*Task to complete*: Output only these lines, set down exactly: the one containing "negb ?b => stuck b" and each line after it through the end of the records.

(Stored data)
::::

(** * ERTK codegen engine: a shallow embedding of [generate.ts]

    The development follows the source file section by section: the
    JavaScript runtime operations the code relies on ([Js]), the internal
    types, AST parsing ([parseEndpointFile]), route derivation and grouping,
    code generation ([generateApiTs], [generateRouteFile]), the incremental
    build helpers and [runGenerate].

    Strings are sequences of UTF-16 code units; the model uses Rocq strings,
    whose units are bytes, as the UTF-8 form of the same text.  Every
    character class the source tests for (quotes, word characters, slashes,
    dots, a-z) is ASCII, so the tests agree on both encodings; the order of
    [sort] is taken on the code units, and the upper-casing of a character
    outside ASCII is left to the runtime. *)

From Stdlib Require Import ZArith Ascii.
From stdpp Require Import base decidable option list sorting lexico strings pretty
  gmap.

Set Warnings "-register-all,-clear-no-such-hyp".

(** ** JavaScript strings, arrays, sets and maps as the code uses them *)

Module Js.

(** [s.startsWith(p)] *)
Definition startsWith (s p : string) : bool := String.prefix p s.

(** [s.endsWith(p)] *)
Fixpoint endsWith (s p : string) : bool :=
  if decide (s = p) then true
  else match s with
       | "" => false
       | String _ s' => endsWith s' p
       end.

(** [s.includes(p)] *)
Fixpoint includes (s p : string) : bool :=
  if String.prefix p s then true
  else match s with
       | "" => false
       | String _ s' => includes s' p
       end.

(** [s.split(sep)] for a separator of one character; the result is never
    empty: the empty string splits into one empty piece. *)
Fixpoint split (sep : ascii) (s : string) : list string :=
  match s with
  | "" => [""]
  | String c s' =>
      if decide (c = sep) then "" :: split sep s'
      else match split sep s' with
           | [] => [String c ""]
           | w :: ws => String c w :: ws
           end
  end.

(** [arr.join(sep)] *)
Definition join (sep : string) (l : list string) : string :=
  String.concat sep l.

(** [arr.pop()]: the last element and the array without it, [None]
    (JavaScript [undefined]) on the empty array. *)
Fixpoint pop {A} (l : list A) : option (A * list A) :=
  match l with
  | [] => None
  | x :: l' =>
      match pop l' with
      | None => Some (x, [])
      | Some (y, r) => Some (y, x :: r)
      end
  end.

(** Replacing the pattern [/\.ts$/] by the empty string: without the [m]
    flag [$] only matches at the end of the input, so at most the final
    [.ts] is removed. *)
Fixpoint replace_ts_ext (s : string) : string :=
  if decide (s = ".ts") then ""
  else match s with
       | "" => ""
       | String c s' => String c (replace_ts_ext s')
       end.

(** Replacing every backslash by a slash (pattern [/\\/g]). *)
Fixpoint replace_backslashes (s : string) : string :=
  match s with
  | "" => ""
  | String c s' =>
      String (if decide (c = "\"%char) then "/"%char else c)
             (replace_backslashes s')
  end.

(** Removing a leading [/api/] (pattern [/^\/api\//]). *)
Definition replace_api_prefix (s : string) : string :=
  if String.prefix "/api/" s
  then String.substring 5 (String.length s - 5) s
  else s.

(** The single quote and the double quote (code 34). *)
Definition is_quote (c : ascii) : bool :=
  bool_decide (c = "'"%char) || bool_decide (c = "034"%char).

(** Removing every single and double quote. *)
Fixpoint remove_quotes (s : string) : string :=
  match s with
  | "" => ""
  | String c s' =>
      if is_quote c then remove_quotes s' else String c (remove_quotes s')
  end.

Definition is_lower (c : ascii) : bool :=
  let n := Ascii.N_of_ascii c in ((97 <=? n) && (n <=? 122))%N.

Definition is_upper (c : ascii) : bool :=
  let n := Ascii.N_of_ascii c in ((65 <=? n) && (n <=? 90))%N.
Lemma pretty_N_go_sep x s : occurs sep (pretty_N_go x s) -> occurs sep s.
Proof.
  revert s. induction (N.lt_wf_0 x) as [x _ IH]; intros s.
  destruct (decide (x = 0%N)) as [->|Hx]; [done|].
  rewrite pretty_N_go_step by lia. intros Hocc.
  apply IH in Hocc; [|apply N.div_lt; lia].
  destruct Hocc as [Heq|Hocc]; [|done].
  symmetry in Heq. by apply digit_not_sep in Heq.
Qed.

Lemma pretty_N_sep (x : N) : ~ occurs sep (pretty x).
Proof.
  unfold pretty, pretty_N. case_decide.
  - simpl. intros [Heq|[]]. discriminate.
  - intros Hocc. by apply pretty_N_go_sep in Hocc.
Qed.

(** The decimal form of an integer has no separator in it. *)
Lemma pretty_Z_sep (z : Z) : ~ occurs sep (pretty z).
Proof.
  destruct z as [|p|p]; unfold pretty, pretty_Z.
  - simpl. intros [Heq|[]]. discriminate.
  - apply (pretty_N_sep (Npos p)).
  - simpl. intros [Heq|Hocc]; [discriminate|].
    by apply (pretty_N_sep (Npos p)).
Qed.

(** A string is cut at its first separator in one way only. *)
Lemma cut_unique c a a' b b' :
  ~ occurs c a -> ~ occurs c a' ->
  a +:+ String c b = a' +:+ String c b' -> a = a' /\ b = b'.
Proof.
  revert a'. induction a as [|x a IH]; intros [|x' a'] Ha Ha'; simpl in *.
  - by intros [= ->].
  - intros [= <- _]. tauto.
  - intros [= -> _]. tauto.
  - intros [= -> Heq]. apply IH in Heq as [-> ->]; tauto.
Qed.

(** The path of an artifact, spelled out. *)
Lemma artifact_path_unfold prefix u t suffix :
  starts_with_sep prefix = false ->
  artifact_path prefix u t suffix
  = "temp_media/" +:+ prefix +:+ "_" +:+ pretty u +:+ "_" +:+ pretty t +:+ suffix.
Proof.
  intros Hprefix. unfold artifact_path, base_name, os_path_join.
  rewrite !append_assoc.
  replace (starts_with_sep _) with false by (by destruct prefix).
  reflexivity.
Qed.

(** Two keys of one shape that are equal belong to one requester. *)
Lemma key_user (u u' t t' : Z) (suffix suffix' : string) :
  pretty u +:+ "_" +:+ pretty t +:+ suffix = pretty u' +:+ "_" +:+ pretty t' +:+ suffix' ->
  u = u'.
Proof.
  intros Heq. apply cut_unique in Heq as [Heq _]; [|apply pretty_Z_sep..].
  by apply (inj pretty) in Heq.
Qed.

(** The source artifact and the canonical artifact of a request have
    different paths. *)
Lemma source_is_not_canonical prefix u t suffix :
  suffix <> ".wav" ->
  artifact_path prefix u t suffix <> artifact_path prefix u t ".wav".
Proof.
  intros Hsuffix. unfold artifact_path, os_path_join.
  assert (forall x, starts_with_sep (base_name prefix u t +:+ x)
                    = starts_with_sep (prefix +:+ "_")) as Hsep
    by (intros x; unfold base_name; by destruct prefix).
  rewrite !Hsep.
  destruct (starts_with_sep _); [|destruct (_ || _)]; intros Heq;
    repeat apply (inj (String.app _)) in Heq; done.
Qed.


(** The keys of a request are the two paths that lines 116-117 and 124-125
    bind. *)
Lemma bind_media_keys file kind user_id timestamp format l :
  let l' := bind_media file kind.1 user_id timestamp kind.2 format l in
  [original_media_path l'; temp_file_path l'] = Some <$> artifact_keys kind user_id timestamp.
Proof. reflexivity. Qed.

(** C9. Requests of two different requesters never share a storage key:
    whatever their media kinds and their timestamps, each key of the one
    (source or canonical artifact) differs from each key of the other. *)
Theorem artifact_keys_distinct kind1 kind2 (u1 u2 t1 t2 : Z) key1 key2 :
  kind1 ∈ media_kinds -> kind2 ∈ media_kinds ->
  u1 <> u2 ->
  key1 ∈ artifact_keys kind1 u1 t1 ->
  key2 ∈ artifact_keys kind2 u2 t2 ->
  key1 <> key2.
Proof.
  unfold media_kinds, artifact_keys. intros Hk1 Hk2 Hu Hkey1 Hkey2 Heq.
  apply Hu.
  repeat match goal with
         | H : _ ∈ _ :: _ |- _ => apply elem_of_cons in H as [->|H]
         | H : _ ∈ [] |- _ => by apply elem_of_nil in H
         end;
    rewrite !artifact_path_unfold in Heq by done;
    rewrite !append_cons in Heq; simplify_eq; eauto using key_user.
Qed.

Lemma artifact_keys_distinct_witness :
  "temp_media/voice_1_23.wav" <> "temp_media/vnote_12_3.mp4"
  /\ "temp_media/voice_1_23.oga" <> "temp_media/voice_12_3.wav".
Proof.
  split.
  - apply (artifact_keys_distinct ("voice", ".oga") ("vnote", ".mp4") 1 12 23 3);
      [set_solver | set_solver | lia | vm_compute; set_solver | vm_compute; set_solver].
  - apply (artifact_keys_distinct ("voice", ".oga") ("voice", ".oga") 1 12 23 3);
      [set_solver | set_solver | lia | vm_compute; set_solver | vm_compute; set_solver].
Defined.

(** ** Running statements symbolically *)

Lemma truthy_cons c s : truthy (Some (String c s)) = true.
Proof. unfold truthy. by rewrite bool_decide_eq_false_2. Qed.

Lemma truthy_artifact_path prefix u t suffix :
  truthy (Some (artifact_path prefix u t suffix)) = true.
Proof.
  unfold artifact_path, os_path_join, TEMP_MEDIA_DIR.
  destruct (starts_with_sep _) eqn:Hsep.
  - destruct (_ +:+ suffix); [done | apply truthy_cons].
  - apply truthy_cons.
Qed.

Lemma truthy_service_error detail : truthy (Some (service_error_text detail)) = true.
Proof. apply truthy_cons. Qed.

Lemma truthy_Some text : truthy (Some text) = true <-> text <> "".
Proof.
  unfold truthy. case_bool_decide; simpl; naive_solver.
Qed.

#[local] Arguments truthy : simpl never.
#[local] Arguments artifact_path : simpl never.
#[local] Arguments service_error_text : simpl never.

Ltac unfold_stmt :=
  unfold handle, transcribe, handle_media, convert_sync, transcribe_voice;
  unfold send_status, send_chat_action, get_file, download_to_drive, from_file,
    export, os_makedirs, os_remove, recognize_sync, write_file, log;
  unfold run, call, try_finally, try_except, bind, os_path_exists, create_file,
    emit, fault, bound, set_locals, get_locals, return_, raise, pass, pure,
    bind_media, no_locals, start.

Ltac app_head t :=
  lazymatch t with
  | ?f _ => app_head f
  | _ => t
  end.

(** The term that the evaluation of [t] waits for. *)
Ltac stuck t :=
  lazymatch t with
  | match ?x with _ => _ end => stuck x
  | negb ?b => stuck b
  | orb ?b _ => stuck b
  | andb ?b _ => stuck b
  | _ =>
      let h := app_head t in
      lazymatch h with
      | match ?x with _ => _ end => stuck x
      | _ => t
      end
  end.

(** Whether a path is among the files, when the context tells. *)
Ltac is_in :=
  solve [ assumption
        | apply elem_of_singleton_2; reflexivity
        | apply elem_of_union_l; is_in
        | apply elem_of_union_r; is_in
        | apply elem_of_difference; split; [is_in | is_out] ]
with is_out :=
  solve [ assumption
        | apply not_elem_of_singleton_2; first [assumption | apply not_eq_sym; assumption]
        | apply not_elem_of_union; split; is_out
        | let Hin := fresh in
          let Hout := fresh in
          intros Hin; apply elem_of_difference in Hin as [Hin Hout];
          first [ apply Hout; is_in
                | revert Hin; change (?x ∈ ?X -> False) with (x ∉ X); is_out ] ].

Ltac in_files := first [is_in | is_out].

::::

*Answer to this problem*:
  | negb ?b => stuck b
  | orb ?b _ => stuck b
  | andb ?b _ => stuck b
  | _ =>
      let h := app_head t in
      lazymatch h with
      | match ?x with _ => _ end => stuck x
      | _ => t
      end
  end.

(** Whether a path is among the files, when the context tells. *)
Ltac is_in :=
  solve [ assumption
        | apply elem_of_singleton_2; reflexivity
        | apply elem_of_union_l; is_in
        | apply elem_of_union_r; is_in
        | apply elem_of_difference; split; [is_in | is_out] ]
with is_out :=
  solve [ assumption
        | apply not_elem_of_singleton_2; first [assumption | apply not_eq_sym; assumption]
        | apply not_elem_of_union; split; is_out
        | let Hin := fresh in
          let Hout := fresh in
          intros Hin; apply elem_of_difference in Hin as [Hin Hout];
          first [ apply Hout; is_in
                | revert Hin; change (?x ∈ ?X -> False) with (x ∉ X); is_out ] ].

Ltac in_files := first [is_in | is_out].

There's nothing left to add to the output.